(** * The vault updater ([update_vods.ts]): model and properties

    A shallow embedding of the Deno script that logs into the vault, lists
    the user's VODs, fetches [file_info] for the entries that need it and
    writes the merged [vods.json].

    Modelling conventions.
    - JavaScript values are the type [value]; numbers are integers ([Z]):
      ids, epoch seconds and byte counts are integers, fractional doubles,
      [NaN] and [-0] as *stored* numbers are outside the model ([NaN] as the
      result of a date conversion is [None]).  The text of a number is its
      decimal numeral, which is what JavaScript prints below 1e21; larger
      magnitudes, printed in exponent form, are outside the model.
    - An object is the ordered list of its own enumerable properties, in
      the order JavaScript enumerates them (insertion order for the
      non-index keys the script creates); a property can be present with the
      value [undefined], which is what object spread copies and what
      [JSON.stringify] drops.
    - The [Map] of the merge loop is an association list in insertion order
      with SameValueZero key comparison.
    - The remote API, the clock and [Date.parse] form the [world] a run
      executes in; the cookie jar and the anti-forgery headers do not
      influence any value [main] computes and are modelled on their own.
    - [Array.prototype.sort] is modelled by a stable insertion sort.  When
      every entry has a date value the comparator is consistent and every
      stable sort returns the same arrangement ([stable_sorted_unique]);
      the theorems about the saved order are stated for that case.  With an
      entry that has no date value the comparator returns [NaN] and the
      order is left to the engine: the theorems that hold whatever the order
      use the sort as a permutation only, and the examples with undated
      entries are lists in which no entry compares as out of order with its
      right neighbour, which the engine returns as they are.
    - A run either finishes, throws, or is still looping when the fuel of the
      [while (true)] page loop is used up.  The start-up check of the three
      required settings precedes [main] and is not part of it; console output
      is left out. *)

From Stdlib Require Import List ZArith Lia Bool String Ascii Sorting.Sorted
  Permutation DecimalString.
Import ListNotations.
Local Open Scope string_scope.
Local Open Scope Z_scope.
Set Warnings "-register-all".
Arguments String.eqb : simpl never.

(* ------------------------------------------------------------------ *)
(** ** JavaScript values *)

Inductive value : Type :=
| VUndef
| VNull
| VBool (b : bool)
| VNum (n : Z)
| VStr (s : string)
| VArr (l : list value)
| VObj (o : list (string * value)).

(** [Record<string, any>]: own properties in enumeration order. *)
Definition obj : Type := list (string * value).

(** ToBoolean. *)
Definition truthy (v : value) : bool :=
  match v with
  | VUndef | VNull => false
  | VBool b => b
  | VNum n => negb (n =? 0)
  | VStr s => negb (s =? "")%string
  | VArr _ | VObj _ => true
  end.

(** [a ?? b]. *)
Definition nullish (v : value) : bool :=
  match v with VUndef | VNull => true | _ => false end.

Definition coalesce (a b : value) : value := if nullish a then b else a.

Infix "??" := coalesce (at level 45, right associativity).

(** [o[k]] on an object: the first (only) property named [k]. *)
Fixpoint get (o : obj) (k : string) : value :=
  match o with
  | [] => VUndef
  | (k', v) :: o' => if (k' =? k)%string then v else get o' k
  end.

Fixpoint has_key (o : obj) (k : string) : bool :=
  match o with
  | [] => false
  | (k', _) :: o' => (k' =? k)%string || has_key o' k
  end.

(** [o[k] = v]: overwrite in place, or append a new property. *)
Fixpoint assign (k : string) (v : value) (o : obj) : obj :=
  match o with
  | [] => [(k, v)]
  | (k', v') :: o' =>
      if (k' =? k)%string then (k', v) :: o' else (k', v') :: assign k v o'
  end.

(** [{ ...base, ...o }]: every own property of [o], also the ones whose
    value is [undefined], is assigned onto [base]. *)
Definition spread (base o : obj) : obj :=
  fold_left (fun acc kv => assign (fst kv) (snd kv) acc) o base.

(** [{ ...x }] for [x : StoredVod | undefined]. *)
Definition spread_opt (base : obj) (x : option obj) : obj :=
  match x with None => base | Some o => spread base o end.

Definition keys (o : obj) : list string := map fst o.

(** [v.k] for a value that is not null or undefined: objects give the
    property, arrays and strings have [length], everything else has no own
    property of that name. *)
Definition prop (v : value) (k : string) : value :=
  match v with
  | VObj o => get o k
  | VArr l => if (k =? "length")%string then VNum (Z.of_nat (List.length l)) else VUndef
  | VStr s => if (k =? "length")%string then VNum (Z.of_nat (String.length s)) else VUndef
  | _ => VUndef
  end.

(** [a === b] where [b] is a primitive constant. *)
Definition strict_eq_prim (a b : value) : bool :=
  match a, b with
  | VUndef, VUndef | VNull, VNull => true
  | VBool x, VBool y => Bool.eqb x y
  | VNum x, VNum y => x =? y
  | VStr x, VStr y => (x =? y)%string
  | _, _ => false
  end.

(** SameValueZero, the key comparison of [Map] and [Set].  Two objects or
    arrays are the same key only when they are the same reference; every
    key the script compares comes from a different parsed record, so such
    keys never match. *)
Definition same_value_zero (a b : value) : bool := strict_eq_prim a b.

Definition is_primitive (v : value) : bool :=
  match v with VArr _ | VObj _ => false | _ => true end.

(** ToString, as used by template literals and by [new Date(object)];
    numbers of magnitude below 1e21. *)
Definition string_of_Z (n : Z) : string := NilZero.string_of_int (Z.to_int n).

Fixpoint join_with (sep : string) (l : list string) : string :=
  match l with
  | [] => ""
  | [s] => s
  | s :: l' => s ++ sep ++ join_with sep l'
  end.

Fixpoint to_string (v : value) : string :=
  match v with
  | VUndef => "undefined"
  | VNull => "null"
  | VBool true => "true"
  | VBool false => "false"
  | VNum n => string_of_Z n
  | VStr s => s
  | VArr l =>
      join_with ","
        (map (fun x => match x with VUndef | VNull => "" | _ => to_string x end) l)
  | VObj _ => "[object Object]"
  end.

(** [JSON.stringify] followed by [JSON.parse]: properties whose value is
    [undefined] are dropped, [undefined] array elements become [null].
    The text written to disk is a deterministic, injective rendering of
    this tree, so two files are byte-identical exactly when their trees are
    equal. *)
Fixpoint jsonify (v : value) : value :=
  match v with
  | VArr l =>
      VArr (map (fun x => match x with VUndef => VNull | _ => jsonify x end) l)
  | VObj o =>
      VObj ((fix props (o : list (string * value)) : list (string * value) :=
               match o with
               | [] => []
               | (_, VUndef) :: o' => props o'
               | (k, x) :: o' => (k, jsonify x) :: props o'
               end) o)
  | _ => v
  end.

Fixpoint jsonify_obj (o : obj) : obj :=
  match o with
  | [] => []
  | (_, VUndef) :: o' => jsonify_obj o'
  | (k, x) :: o' => (k, jsonify x) :: jsonify_obj o'
  end.




(* ------------------------------------------------------------------ *)
(** ** Outcomes of effectful code *)

Inductive outcome (A : Type) : Type :=
| Done (a : A)            (* normal completion *)
| Throw (msg : string)    (* an exception: the run aborts and writes nothing *)
| Looping.                (* the page loop has not finished within the fuel *)
Arguments Done {A} a.
Arguments Throw {A} msg.
Arguments Looping {A}.

Definition bind {A B} (m : outcome A) (f : A -> outcome B) : outcome B :=
  match m with
  | Done a => f a
  | Throw msg => Throw msg
  | Looping => Looping
  end.

Notation "x <- m ;; k" := (bind m (fun x => k))
  (at level 61, m at next level, right associativity).

Fixpoint map_outcome {A B} (f : A -> outcome B) (l : list A) : outcome (list B) :=
  match l with
  | [] => Done []
  | a :: l' => b <- f a ;; bs <- map_outcome f l' ;; Done (b :: bs)
  end.

(** Reading a property of [null] or [undefined] throws a [TypeError]. *)
Definition member (v : value) (k : string) : outcome value :=
  match v with
  | VUndef | VNull => Throw "TypeError: cannot read properties of null or undefined"
  | _ => Done (prop v k)
  end.

(* ------------------------------------------------------------------ *)
(** ** Configuration, remote API and host *)

Record config := {
  BASE : string;
  USER : string;
  PASS : string;
  TOTP : option string;
  TARGET_USER_OVERRIDE : option string;
  JSON_PATH : string;
  PAGE_LIMIT : option Z       (* [Number(...)]; [None] is [NaN] *)
}.

(** An HTTP response: [r.ok], [r.status], [r.statusText] and the body as
    [r.json()] parses it ([None] when it is not JSON). *)
Record response := {
  ok : bool;
  status : Z;
  statusText : string;
  body : option value
}.

Inductive request :=
| ReqWarmup
| ReqLogin (body : obj)
| ReqList (targetUser : value)
| ReqFileInfo (vodId : value).

Record Meta := {
  generatedAt : string;
  baseUrl : string;
  targetUser : value;
  total : Z
}.

(** [type Store]; a [StoredVod] is an object. *)
Record Store := {
  meta : Meta;
  vods : list obj
}.
(** * Outlook MCP server: a shallow embedding of the search engine, the
      aggregator/formatter and the tool dispatcher, with the properties of
      the specification checked against it.

    Source files embedded here:
    - [src/utils/email_formatter.py]  (module [Formatter])
    - [src/utils/outlook_client.py]   (module [Client])
    - [outlook_mcp.py]                (module [Server])

    Conventions.  Python strings are [string] (one [ascii] per character, so
    the model covers ASCII text); Python [int] is [Z]; [len] and counters
    are [nat]; a dict with a fixed set of known keys is a record whose
    fields say whether the key is missing, holds [None], or holds a value;
    dicts whose iteration order matters (the search cache, the participant
    table, the conversation table) are association lists in insertion
    order; exceptions are an explicit [Raise] result. *)

Set Warnings "-register-all".
From Stdlib Require Import ZArith List Bool Ascii String Lia Permutation
  Sorted DecimalString DecimalZ Arith.
Import ListNotations.
Open Scope string_scope.
Open Scope list_scope.
Open Scope Z_scope.

(* ================================================================== *)
(** * Python runtime values used by the three modules *)
(* ================================================================== *)

Module Py.

(** ** Exceptions *)

Inductive ExnKind :=
| TypeError | ValueError | AttributeError | KeyError | ComError
| OverflowError.

Record Exn := mkExn { exn_kind : ExnKind; exn_msg : string }.

Inductive Result (A : Type) :=
| Ok (a : A)
| Raise (e : Exn).
Arguments Ok {A} a.
Arguments Raise {A} e.

Definition rbind {A B} (m : Result A) (k : A -> Result B) : Result B :=
  match m with
  | Ok a => k a
  | Raise e => Raise e
  end.

Notation "x <-? m ;; k" := (rbind m (fun x => k))
  (at level 61, m at next level, right associativity).

Fixpoint rmap {A B} (f : A -> Result B) (l : list A) : Result (list B) :=
  match l with
  | [] => Ok []
  | x :: r => y <-? f x ;; ys <-? rmap f r ;; Ok (y :: ys)
  end.

Fixpoint rfold {A S} (f : S -> A -> Result S) (l : list A) (s : S) : Result S :=
  match l with
  | [] => Ok s
  | x :: r => s1 <-? f s x ;; rfold f r s1
  end.

(** ** Dict fields: [d.get(k, default)] *)

Inductive Field (A : Type) :=
| Missing            (* the key is not in the dict *)
| PyNone             (* the key maps to None *)
| Val (a : A).       (* the key maps to a value *)
Arguments Missing {A}.
Arguments PyNone {A}.
Arguments Val {A} a.

(** [get f default]: the result of [d.get(key, default)]; [None] is
    Python's [None]. *)
Definition get {A} (f : Field A) (default : option A) : option A :=
  match f with
  | Missing => default
  | PyNone => None
  | Val a => Some a
  end.

(** ** Dicts in insertion order

    A dict whose iteration order is observed is a list of key/value pairs
    with pairwise different keys, oldest insertion first. *)

(** [k in d] *)
Fixpoint has_key {V} (k : string) (d : list (string * V)) : bool :=
  match d with
  | [] => false
  | (k', _) :: r => String.eqb k k' || has_key k r
  end.

(** [d.get(k)] *)
Fixpoint lookup {V} (k : string) (d : list (string * V)) : option V :=
  match d with
  | [] => None
  | (k', v) :: r => if String.eqb k k' then Some v else lookup k r
  end.

(** [d[k] = f(d[k])] for a key of [d] *)
Fixpoint update {V} (k : string) (f : V -> V) (d : list (string * V))
  : list (string * V) :=
  match d with
  | [] => []
  | (k', v) :: r =>
      if String.eqb k k' then (k', f v) :: r else (k', v) :: update k f r
  end.

(** [d[k] = v] *)
Fixpoint dict_set {V} (k : string) (v : V) (d : list (string * V))
  : list (string * V) :=
  match d with
  | [] => [(k, v)]
  | (k', v') :: r =>
      if String.eqb k k' then (k', v) :: r else (k', v') :: dict_set k v r
  end.

(** [del d[k]] *)
Fixpoint dict_del {V} (k : string) (d : list (string * V)) : list (string * V) :=
  match d with
  | [] => []
  | (k', v') :: r =>
      if String.eqb k k' then r else (k', v') :: dict_del k r
  end.

(** ** Strings *)

Definition is_upper (c : ascii) : bool :=
  (65 <=? nat_of_ascii c)%nat && (nat_of_ascii c <=? 90)%nat.

Definition lower_char (c : ascii) : ascii :=
  if is_upper c then ascii_of_nat (nat_of_ascii c + 32) else c.

(** [str.lower()] *)
Fixpoint lower (s : string) : string :=
  match s with
  | EmptyString => EmptyString
  | String c r => String (lower_char c) (lower r)
  end.

(** The ASCII characters [str.strip()] removes: tab, LF, VT, FF, CR,
    FS, GS, RS, US and space. *)
Definition is_space (c : ascii) : bool :=
  let n := nat_of_ascii c in
  ((9 <=? n)%nat && (n <=? 13)%nat) || ((28 <=? n)%nat && (n <=? 32)%nat).

Fixpoint lstrip (s : string) : string :=
  match s with
  | EmptyString => EmptyString
  | String c r => if is_space c then lstrip r else s
  end.

Fixpoint rstrip (s : string) : string :=
  match s with
  | EmptyString => EmptyString
  | String c r =>
      match rstrip r with
      | EmptyString => if is_space c then EmptyString else String c EmptyString
      | r' => String c r'
      end
  end.

(** [str.strip()] *)
Definition strip (s : string) : string := rstrip (lstrip s).

(** [s.startswith(p)] *)
Definition startswith (s p : string) : bool := String.prefix p s.

(** [s[n:]] *)
Fixpoint drop (n : nat) (s : string) : string :=
  match n, s with
  | O, _ => s
  | S n', String _ r => drop n' r
  | S _, EmptyString => EmptyString
  end.

(** [s[:n]] *)
Fixpoint take (n : nat) (s : string) : string :=
  match n, s with
  | S n', String c r => String c (take n' r)
  | _, _ => EmptyString
  end.

(** [sub in s] *)
Fixpoint contains (sub s : string) : bool :=
  String.prefix sub s ||
  match s with
  | EmptyString => false
  | String _ r => contains sub r
  end.

(** [str(n)] for an int *)
Definition str_int (n : Z) : string := NilZero.string_of_int (Z.to_int n).

(** [str(b)] for a bool *)
Definition str_bool (b : bool) : string := if b then "True" else "False".

(** Truthiness of a str-or-None value. *)
Definition truthy_str (v : option string) : bool :=
  match v with
  | Some s => negb (String.eqb s "")
  | None => false
  end.

(** [a or b] on str-or-None values. *)
Definition or_str (a b : option string) : option string :=
  if truthy_str a then a else b.

(** ** datetime

    A naive datetime is the number of microseconds since
    0001-01-01T00:00:00, read off its calendar fields; an aware datetime is
    its UTC instant on the same scale together with its UTC offset. *)

Inductive datetime :=
| Naive (us : Z)
| Aware (utc_us : Z) (offset_minutes : Z).

Definition datetime_min : datetime := Naive 0.
Definition datetime_max : datetime := Naive 315537897599999999.

(** A microsecond count between [datetime.min] and [datetime.max]. *)
Definition in_datetime_range (us : Z) : bool :=
  (0 <=? us) && (us <=? 315537897599999999).

(** [dt.astimezone(timezone.utc).replace(tzinfo=None)] on an aware datetime
    with the UTC instant [utc_us]: the subtraction of the offset raises
    OverflowError when the instant lies outside datetime's range. *)
Definition astimezone_utc (utc_us : Z) : Result datetime :=
  if in_datetime_range utc_us then Ok (Naive utc_us)
  else Raise (mkExn OverflowError "date value out of range").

**TASK STATEMENT:** The range runs from the line with "BASE : string;" up to and including the line with "status : Z;" in the listing above; please write out exactly those lines and nothing more.

**COMPLETED TASK:**
  BASE : string;
  USER : string;
  PASS : string;
  TOTP : option string;
  TARGET_USER_OVERRIDE : option string;
  JSON_PATH : string;
  PAGE_LIMIT : option Z       (* [Number(...)]; [None] is [NaN] *)
}.

(** An HTTP response: [r.ok], [r.status], [r.statusText] and the body as
    [r.json()] parses it ([None] when it is not JSON). *)
Record response := {
  ok : bool;
  status : Z;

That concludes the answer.